Mismatch between the size of the upper jaw and the teeth – the size of the teeth does not always match the space available in the arch. There is a situation where the teeth are overlapping, narrowed because the jaw is too narrow in relation to the size of the teeth, or a diastematic situation where the teeth are small in relation to the available space.
Absence of tooth buds – sometimes some tooth buds, most commonly of the upper lateral incisors, may be missing. Thus, the arch will be interrupted and to compensate for the space left free, the upper central incisors may migrate to the canines. The space will not be completely closed because the bone structure in which the incisors are anchored does not allow such a transition and we will eventually have both diastemas and tremors, the latter occurring between the incisors and the canines.
The eruptive period of the teeth, until all the dental units are on the arch, can generate gaps, even diastema, but these are transitory.
They are called false diastema and will disappear once the eruption period is over. If they persist after this period, then the diastema is true and may have one of the causes described above.
Vicious habits – finger sucking, a vicious and common habit in children, can cause the front teeth to migrate forward, describing a protrusion. By advancing the front teeth, the spaces between the front teeth widen, resulting in a diastema that can be corrected with the repositioning of the teeth.
Another vicious habit is swallowing incorrectly, with the tongue pressing on the upper incisors. Over time, these will move anteriorly, also in protrusion, as with thumb-sucking in children.
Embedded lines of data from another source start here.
(* ===== verification/Net.v ===== *)
(** * Byte streams over sockets

    Models the loops of [TcpStream] in src/net.cpp. What the network does is a
    script that the stream follows: the arrivals, in the order in which waiting and
    receiving meet them, and the outcomes of sending. A socket call that fails, a
    peer that closes, a wait that elapses and a [close] from another thread are
    entries of the script; when it has run out, nothing more arrives and every
    send is accepted. *)

From S2P Require Import Prelude Bytes Codec.

(** What a wait for input and the receive after it meet. *)
Inductive Arrival : Type :=
| Data (bytes : list Z)  (** the bytes now in the receive buffer; none: the peer has closed *)
| Elapsed                (** the wait elapses *)
| WaitFailed
| ReceiveFailed
| Stopped.               (** another thread closes the stream *)

(** The outcome of one [send]. *)
Inductive Delivery : Type :=
| Sent (count : Z)       (** what the call returns; zero or less is a failure *)
| Blocked (ready : bool). (** it would block; whether the socket gets ready in time *)

Record TcpStream := MkStream {
  ts_arrivals : list Arrival;
  ts_deliveries : list Delivery;
  ts_sent : list Z;
}.

#[export] Instance ts_eta : Eta TcpStream := fun r =>
  MkStream (ts_arrivals r) (ts_deliveries r) (ts_sent r).
#[export] Instance ts_set_arrivals : Setter ts_arrivals. Proof. mk_setter. Defined.
#[export] Instance ts_set_deliveries : Setter ts_deliveries. Proof. mk_setter. Defined.
#[export] Instance ts_set_sent : Setter ts_sent. Proof. mk_setter. Defined.

Definition clamp_select_timeout (timeout_nanos : Z) : Z :=
  if timeout_nanos <=? 0 then 0
  else if timeout_nanos >? 3600 * 1000000000 then 3600 * 1000000000 else timeout_nanos.

(** The loop of [read_exact] over the arrivals, for [size] more bytes: the bytes
    read, and the arrivals that are left. Bytes read before a failure are lost
    with the buffer. *)
Fixpoint read_arrivals (size : nat) (arrivals : list Arrival) : Result (list Z) * list Arrival :=
  if (size =? 0)%nat then (Success [], arrivals)
  else match arrivals with
  | [] => (Failure StatusCode.NotFound, [])
  | Elapsed :: rest => (Failure StatusCode.NotFound, rest)
  | WaitFailed :: rest => (Failure StatusCode.Closed, rest)
  | ReceiveFailed :: rest => (Failure StatusCode.IoError, rest)
  | Stopped :: rest => (Failure StatusCode.Closed, arrivals)
  | Data [] :: rest => (Failure StatusCode.Closed, rest)
  | Data bytes :: rest =>
      if (length bytes <=? size)%nat then
        match read_arrivals (size - length bytes) rest with
        | (Success more, rest) => (Success (bytes ++ more), rest)
        | (Failure e, rest) => (Failure e, rest)
        end
      else (Success (take size bytes), Data (drop size bytes) :: rest)
  end.

Definition read_exact (size : nat) (s : TcpStream) : Result (list Z) * TcpStream :=
  let '(result, rest) := read_arrivals size (ts_arrivals s) in (result, s <| ts_arrivals := rest |>).

(** The loop of [write_all]: how many bytes of the buffer were taken. *)
Fixpoint send_all (buffer : list Z) (deliveries : list Delivery) : Status * list Z * list Delivery :=
  match buffer, deliveries with
  | [], _ => (Success tt, [], deliveries)
  | _, [] => (Success tt, buffer, [])
  | _, Sent count :: rest =>
      if count <=? 0 then (Failure StatusCode.IoError, [], rest)
      else
        let taken := (Z.to_nat count `min` length buffer)%nat in
        let '(status, sent, rest) := send_all (drop taken buffer) rest in
        (status, take taken buffer ++ sent, rest)
  | _, Blocked ready :: rest =>
      if ready then send_all buffer rest else (Failure StatusCode.IoError, [], rest)
  end.

Definition write_all_stream (buffer : list Z) (s : TcpStream) : Status * TcpStream :=
  let '(status, sent, rest) := send_all buffer (ts_deliveries s) in
  (status, s <| ts_sent := ts_sent s ++ sent |> <| ts_deliveries := rest |>).

Definition is_loopback_address (address : list Z) : bool :=
  bool_decide (address = [58; 58; 49])
  || bool_decide (address = [108; 111; 99; 97; 108; 104; 111; 115; 116])
  || ((4 <=? len address) && bool_decide (take 4 address = [49; 50; 55; 46])).

(** ** Lemmas *)

(** What is left to arrive: a unit for each entry and one for each byte. *)
Definition weight (arrivals : list Arrival) : nat :=
  sum_list_with (fun a => match a with Data bytes => S (length bytes) | _ => 1%nat end) arrivals.

(** Reading makes progress: it uses up arrivals, unless it asks for nothing, the
    stream was stopped or nothing is left. *)
Lemma read_arrivals_weight size arrivals result rest :
  (0 < size)%nat → read_arrivals size arrivals = (result, rest) →
  match result with
  | Success bytes => (weight rest + size ≤ weight arrivals)%nat ∧ length bytes = size
  | Failure StatusCode.NotFound => arrivals = [] ∨ (weight rest < weight arrivals)%nat
  | Failure _ => True
  end.
Proof.
  revert size result rest. induction arrivals as [|a arrivals IH]; intros size result rest Hs.
  { destruct size; [lia|]. intros [= <- <-]. by left. }
  cbn [read_arrivals]. rewrite (proj2 (Nat.eqb_neq _ _)) by lia.
  destruct a as [[|b bytes]| | | |]; try (intros [= <- <-]; simpl; lia || done).
  set (got := b :: bytes). assert (0 < length got)%nat by (unfold got; simpl; lia).
  change (weight (Data got :: arrivals)) with (S (length got) + weight arrivals)%nat. clearbody got.
  destruct (Nat.leb_spec (length got) size).
  - destruct (read_arrivals (size - length got) arrivals) as [r rest'] eqn:E.
    destruct (Nat.eq_dec (size - length got) 0) as [Ez|Ez].
    + rewrite Ez in E. assert (r = Success [] ∧ rest' = arrivals) as [-> ->].
      { destruct arrivals as [|[]]; simpl in E; by injection E as <- <-. }
      intros [= <- <-]. rewrite length_app. simpl. lia.
    + pose proof (IH (size - length got)%nat _ _ ltac:(lia) E) as HI. destruct r as [more|e]; intros [= <- <-].
      * rewrite length_app. lia.
      * destruct e; try done. destruct HI as [->|]; [|right; lia].
        destruct (size - length got)%nat; [lia|]. injection E as <-. right. simpl. lia.
  - intros [= <- <-]. rewrite length_take.
    change (weight (Data (drop size got) :: arrivals)) with (S (length (drop size got)) + weight arrivals)%nat.
    rewrite length_drop. lia.
Qed.

(** ** Fragmentation does not matter *)

Definition all_data (arrivals : list Arrival) : Prop :=
  Forall (fun a => match a with Data [] => False | Data _ => True | _ => False end) arrivals.

Definition bytes_of (arrivals : list Arrival) : list Z :=
  arrivals ≫= fun a => match a with Data bytes => bytes | _ => [] end.

(** However the bytes are cut into arrivals, a read delivers the next ones and
    leaves the others. *)
Lemma read_arrivals_data size arrivals :
  all_data arrivals → (size ≤ length (bytes_of arrivals))%nat →
  ∃ rest, read_arrivals size arrivals = (Success (take size (bytes_of arrivals)), rest) ∧
    all_data rest ∧ bytes_of rest = drop size (bytes_of arrivals).
Proof.
  intros Hd. revert size. induction Hd as [|a arrivals Ha Hd IH]; intros size Hs.
  { simpl in Hs. assert (size = 0)%nat as -> by lia. exists []. split_and!; [done|constructor|done]. }
  destruct a as [[|b bytes]| | | |]; try done. set (got := b :: bytes) in *.
  assert (0 < length got)%nat by (unfold got; simpl; lia).
  change (bytes_of (Data got :: arrivals)) with (got ++ bytes_of arrivals) in *. rewrite length_app in Hs.
  destruct (Nat.eq_dec size 0) as [->|Hne].
  { exists (Data got :: arrivals). rewrite take_0, drop_0. split_and!; [done|by constructor; [unfold got|]|done]. }
  unfold got. cbn [read_arrivals]. fold got. rewrite (proj2 (Nat.eqb_neq _ _)) by lia.
  destruct (Nat.leb_spec (length got) size).
  - destruct (IH (size - length got)%nat ltac:(lia)) as (rest&->&Hr&Hb). exists rest.
    rewrite (take_app_ge got), (drop_app_ge got) by lia. done.
  - exists (Data (drop size got) :: arrivals). rewrite (take_app_le got), (drop_app_le got) by lia. split_and!; [done| |done].
    constructor; [|done]. destruct (drop size got) eqn:E; [|done].
    apply (f_equal length) in E. rewrite length_drop in E. change (length (A:=Z) []) with 0%nat in E. lia.
Qed.

(** A success has sent exactly the buffer, a failure a part of it. *)
Lemma send_all_spec buffer deliveries status sent rest :
  send_all buffer deliveries = (status, sent, rest) →
  sent `prefix_of` buffer ∧ (status = Success tt → sent = buffer).
Proof.
  revert buffer status sent rest. induction deliveries as [|a deliveries IH]; intros buffer status sent rest.
  { destruct buffer; simpl; intros [= <- <- <-]; (split; [done|done]). }
  destruct buffer as [|b buffer']; [simpl; intros [= <- <- <-]; done|]. set (buffer := b :: buffer').
  unfold buffer. cbn [send_all]. fold buffer. destruct a as [count|ready].
  - destruct (Z.leb_spec count 0); [intros [= <- <- <-]; split; [apply prefix_nil|done]|].
    destruct (send_all (drop _ buffer) deliveries) as [[st s] r] eqn:E. intros [= <- <- <-].
    destruct (IH _ _ _ _ E) as [Hp He]. split.
    + rewrite <- (take_drop (Z.to_nat count `min` length buffer) buffer) at 2. by apply prefix_app.
    + intros Hst. rewrite (He Hst). apply take_drop.
  - destruct ready; [apply IH|]. intros [= <- <- <-]. split; [apply prefix_nil|done].
Qed.
(* ===== verification/SessionProps.v ===== *)
(** * What a session guarantees its handler

    Nothing reaches the handler before a greeting with the right secret, and then
    every frame at most once and in the order of its sequence numbers, whatever
    bytes arrive; every well-formed frame that does arrive is handed over, however
    the network cuts the bytes; and the loop ends with its input. *)

From S2P Require Import Prelude Ids Traffic Decision Bytes Crc Codec Wire Ledger Coordinator CoordAudit.
From S2P Require Import CodecProps PolicyCodec Format Serialize SerializeProps Messages MessagesProps Net Session.
From Stdlib Require Import Sorting.Sorted String.
#[local] Open Scope Z_scope.
Import Datatypes.

(** ** The secret *)

Lemma secret_fold a b acc : length a = length b →
  foldl (fun difference pair => Z.lor difference (Z.lxor pair.1 pair.2)) acc (zip a b) = 0 ↔ acc = 0 ∧ a = b.
Proof.
  revert b acc. induction a as [|x a IH]; intros [|y b] acc Hl; try done.
  { simpl. naive_solver. }
  cbn [zip zip_with foldl]. rewrite IH by (simpl in Hl; lia). rewrite Z.lor_eq_0_iff, Z.lxor_eq_0_iff.
  simpl. naive_solver.
Qed.

Lemma secret_matches_spec expected provided : secret_matches expected provided = true ↔ expected = provided.
Proof.
  unfold secret_matches. destruct (bool_decide_reflect (len expected = len provided)) as [E|E]; cbn [negb].
  - rewrite bool_decide_eq_true, secret_fold by (unfold len in E; lia). naive_solver.
  - split; [done|]. by intros ->.
Qed.

(** ** Frames on the wire *)

Definition header_of (type sequence correlation : Z) (payload : list Z) : FrameHeader :=
  MkHeader kWireProtocolVersion type 0 (wrap32 (len payload)) sequence correlation (compute payload).

Definition frame_bytes (type sequence correlation : Z) (payload : list Z) : list Z :=
  encode_header (header_of type sequence correlation payload) (replicate (Z.to_nat kHeaderBytes) 0) ++ payload.

(** What a sender keeps to under a limit on the payload. *)
Record frame_ok (limit type sequence correlation : Z) (payload : list Z) : Prop := {
  fo_type : 0 < type < MessageType.Count;
  fo_sequence : is_u64 sequence;
  fo_correlation : is_u64 correlation;
  fo_bytes : Forall is_byte payload;
  fo_length : len payload ≤ kAbsoluteMaxPayloadBytes;
  fo_limit : len payload ≤ limit;
}.

(** However a frame is cut up on its way, its header and its payload are read off
    and the bytes after it are left. *)
Lemma frame_read limit type sequence correlation payload rest arrivals :
  frame_ok limit type sequence correlation payload → all_data arrivals →
  bytes_of arrivals = frame_bytes type sequence correlation payload ++ rest →
  ∃ header arrivals1 arrivals2,
    read_arrivals (Z.to_nat kHeaderBytes) arrivals = (Success header, arrivals1)
    ∧ decode_header header limit = Success (header_of type sequence correlation payload)
    ∧ read_arrivals (Z.to_nat (len payload)) arrivals1 = (Success payload, arrivals2)
    ∧ all_data arrivals2 ∧ bytes_of arrivals2 = rest.
Proof.
  intros [Ht Hs Hc Hb Hl Hm] Hd E. unfold frame_bytes in E.
  set (h := header_of type sequence correlation payload) in *.
  assert (is_u32 (len payload)) as H32.
  { pose proof (len_nonneg payload). unfold is_u32, two32, kAbsoluteMaxPayloadBytes in *. lia. }
  assert (header_ok limit h) as Hh.
  { pose proof (len_nonneg payload). split; simpl; rewrite ?wrap32_id by done; done || by apply compute_range. }
  destruct (encode_header_spec h (replicate (Z.to_nat kHeaderBytes) 0) limit Hh) as (Hdec&Hlen&_); [done|].
  set (header := encode_header h _) in *. rewrite length_replicate in Hlen. rewrite <- app_assoc in E.
  destruct (read_arrivals_data (Z.to_nat kHeaderBytes) arrivals Hd) as (a1&R1&D1&B1).
  { rewrite E, length_app. lia. }
  rewrite E, drop_app_length' in B1 by done. rewrite E, take_app_length' in R1 by done.
  destruct (read_arrivals_data (Z.to_nat (len payload)) a1 D1) as (a2&R2&D2&B2).
  { rewrite B1, length_app. unfold len. lia. }
  assert (Z.to_nat (len payload) = length payload) as El by (unfold len; lia).
  rewrite B1, El, take_app_length in R2. rewrite B1, El, drop_app_length in B2. rewrite <- El in R2.
  by exists header, a1, a2.
Qed.

(** A header and its payload, written to a stream that takes everything. *)
Lemma write_frame {A} header payload t (k : Status → TcpStream → A) :
  ts_deliveries t = [] →
  (let '(status, stream) := write_all_stream header t in
   let '(status, stream) :=
     if ok status && negb (len payload ≟ 0) then write_all_stream payload stream else (status, stream) in
   k status stream)
  = k (Success tt) (t <| ts_sent := ts_sent t ++ header ++ payload |> <| ts_deliveries := [] |>).
Proof.
  intros Hd. assert (∀ buffer (t : TcpStream), ts_deliveries t = [] →
    write_all_stream buffer t = (Success tt, t <| ts_sent := ts_sent t ++ buffer |> <| ts_deliveries := [] |>)) as Hw.
  { intros buffer t' Ht. unfold write_all_stream. rewrite Ht. by destruct buffer. }
  rewrite Hw by done. cbn [ok andb]. destruct (bool_decide_reflect (len payload = 0)) as [E|E]; cbn [negb].
  - assert (payload = []) as -> by by destruct payload. by rewrite app_nil_r.
  - rewrite Hw by done. destruct t. simpl. by rewrite app_assoc.
Qed.

Section session.
Context {H : Type} `{MessageHandler H}.
Variable config : ServerConfig.
Variable draws : (Z * Z) * (Z * Z).
Variable describe : StatusCode.t → list Z.

Implicit Types s : Session H.

Abbreviation turn := (serve_turn config draws describe).
Abbreviation loop := (serve_loop config draws describe).

(** ** Sending *)

(** What sending leaves alone: everything but the outbound counter, the output
    and the counters of the server. *)
Record sends s s' : Prop := {
  sd_max_payload : se_max_payload s' = se_max_payload s;
  sd_inbound : se_inbound_sequence s' = se_inbound_sequence s;
  sd_replays : se_replays s' = se_replays s;
  sd_handshaken : se_handshaken s' = se_handshaken s;
  sd_context : se_context s' = se_context s;
  sd_handler : se_handler s' = se_handler s;
  sd_hello : se_hello s' = se_hello s;
  sd_handled : se_handled s' = se_handled s;
  sd_arrivals : ts_arrivals (se_stream s') = ts_arrivals (se_stream s);
  sd_deliveries : ts_deliveries (se_stream s) = [] → ts_deliveries (se_stream s') = [];
}.

Lemma sends_refl s : sends s s.
Proof. by split. Qed.

Lemma sends_trans s1 s2 s3 : sends s1 s2 → sends s2 s3 → sends s1 s3.
Proof. intros [] []. split; try congruence. auto. Qed.

Lemma sends_bump f s : sends s (bump_stat f s).
Proof. by split. Qed.
(* ===== verification/EvaluateProps.v ===== *)
(** * Properties of the evaluation

    Inversion of the evaluation monad, check by check, and what a decision that
    permits traffic implies about the state it was taken in; the canonical policy
    gives no reason to defer a protected class. *)

From S2P Require Import Prelude Ids Traffic Decision Policy Ledger Coordinator Evaluate.

(** ** Inversion of the evaluation monad *)

Lemma eval_bind_inr {A B} (m : Eval A) (k : A → Eval B) log log' b :
  eval_bind m k log = (log', inr b) →
  ∃ log1 a, m log = (log1, inr a) ∧ k a log1 = (log', inr b).
Proof.
  unfold eval_bind. destruct (m log) as [log1 [r|a]] eqn:E; [by intros [= _ _]|]. eauto.
Qed.

Lemma fence_inr e actual rule reason cls log log' u :
  fence e actual rule reason cls log = (log', inr u) → stale e actual = false.
Proof.
  unfold fence, stale. destruct e as [e|]; [|done]. case_bool_decide; [done|].
  by intros (? & ? & _ & ?)%eval_bind_inr.
Qed.

(** Walks through a successful computation, one bind, fence or condition at a
    time, and discards the branches that reject. *)
Ltac eval_inv :=
  repeat match goal with
  | H : eval_bind _ _ _ = (_, inr _) |- _ =>
      let l := fresh "log" in let a := fresh "a" in
      apply eval_bind_inr in H as (l & a & ? & ?)
  | H : reject _ _ _ = (_, inr _) |- _ => discriminate H
  | H : eval_ret _ _ = (_, inr _) |- _ => injection H as ? ?
  | H : explain _ _ _ _ = (_, inr _) |- _ => clear H
  | H : fence _ _ _ _ _ _ = (_, inr _) |- _ => apply fence_inr in H
  | H : (if ?b then _ else _) _ = (_, inr _) |- _ => destruct b eqn:?
  | H : match ?x with _ => _ end _ = (_, inr _) |- _ => destruct x eqn:?
  end; simplify_eq/=.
Periodontal disease – by damaging the bone support associated with periodontal disease, the hard structure holding the tooth in the socket decreases and the consistency also decreases. Teeth will become more mobile and may shift anteriorly, with the appearance of diastema.
Treatment of diastema
The treatment of diastema may vary depending on the specific cause and severity of the condition. Some of the most common treatment options include:
Orthodontic treatment can be used to correct incorrect tooth position and close gaps between teeth.
Dental restoration can be used to replace missing teeth or to fill gaps between teeth. This can be achieved using procedures such as dental implants or dental bridges.
Tooth milling can be used to correct uneven tooth size and to remove excess tooth material that can lead to diastema.
Dentures can be used to replace missing teeth and fill gaps between teeth.
Diastema can be an aesthetic or functional problem and can be caused by several factors including uneven tooth size, dental malposition and tooth wear. To prevent diastema, it is important to adopt proper oral hygiene, avoid harmful habits and make regular visits to the dentist.
Treatment of diastema can vary depending on the specific cause and may include options such as orthodontic treatment, dental restoration, tooth grinding and dentures.
It is not always possible to prevent diastema from developing. If it is genetic in origin, it cannot be prevented. By maintaining gum health, we can delay or even stop the onset of diastema caused by periodontal disease.
In children, by correcting vices, we reduce the incidence of diastema.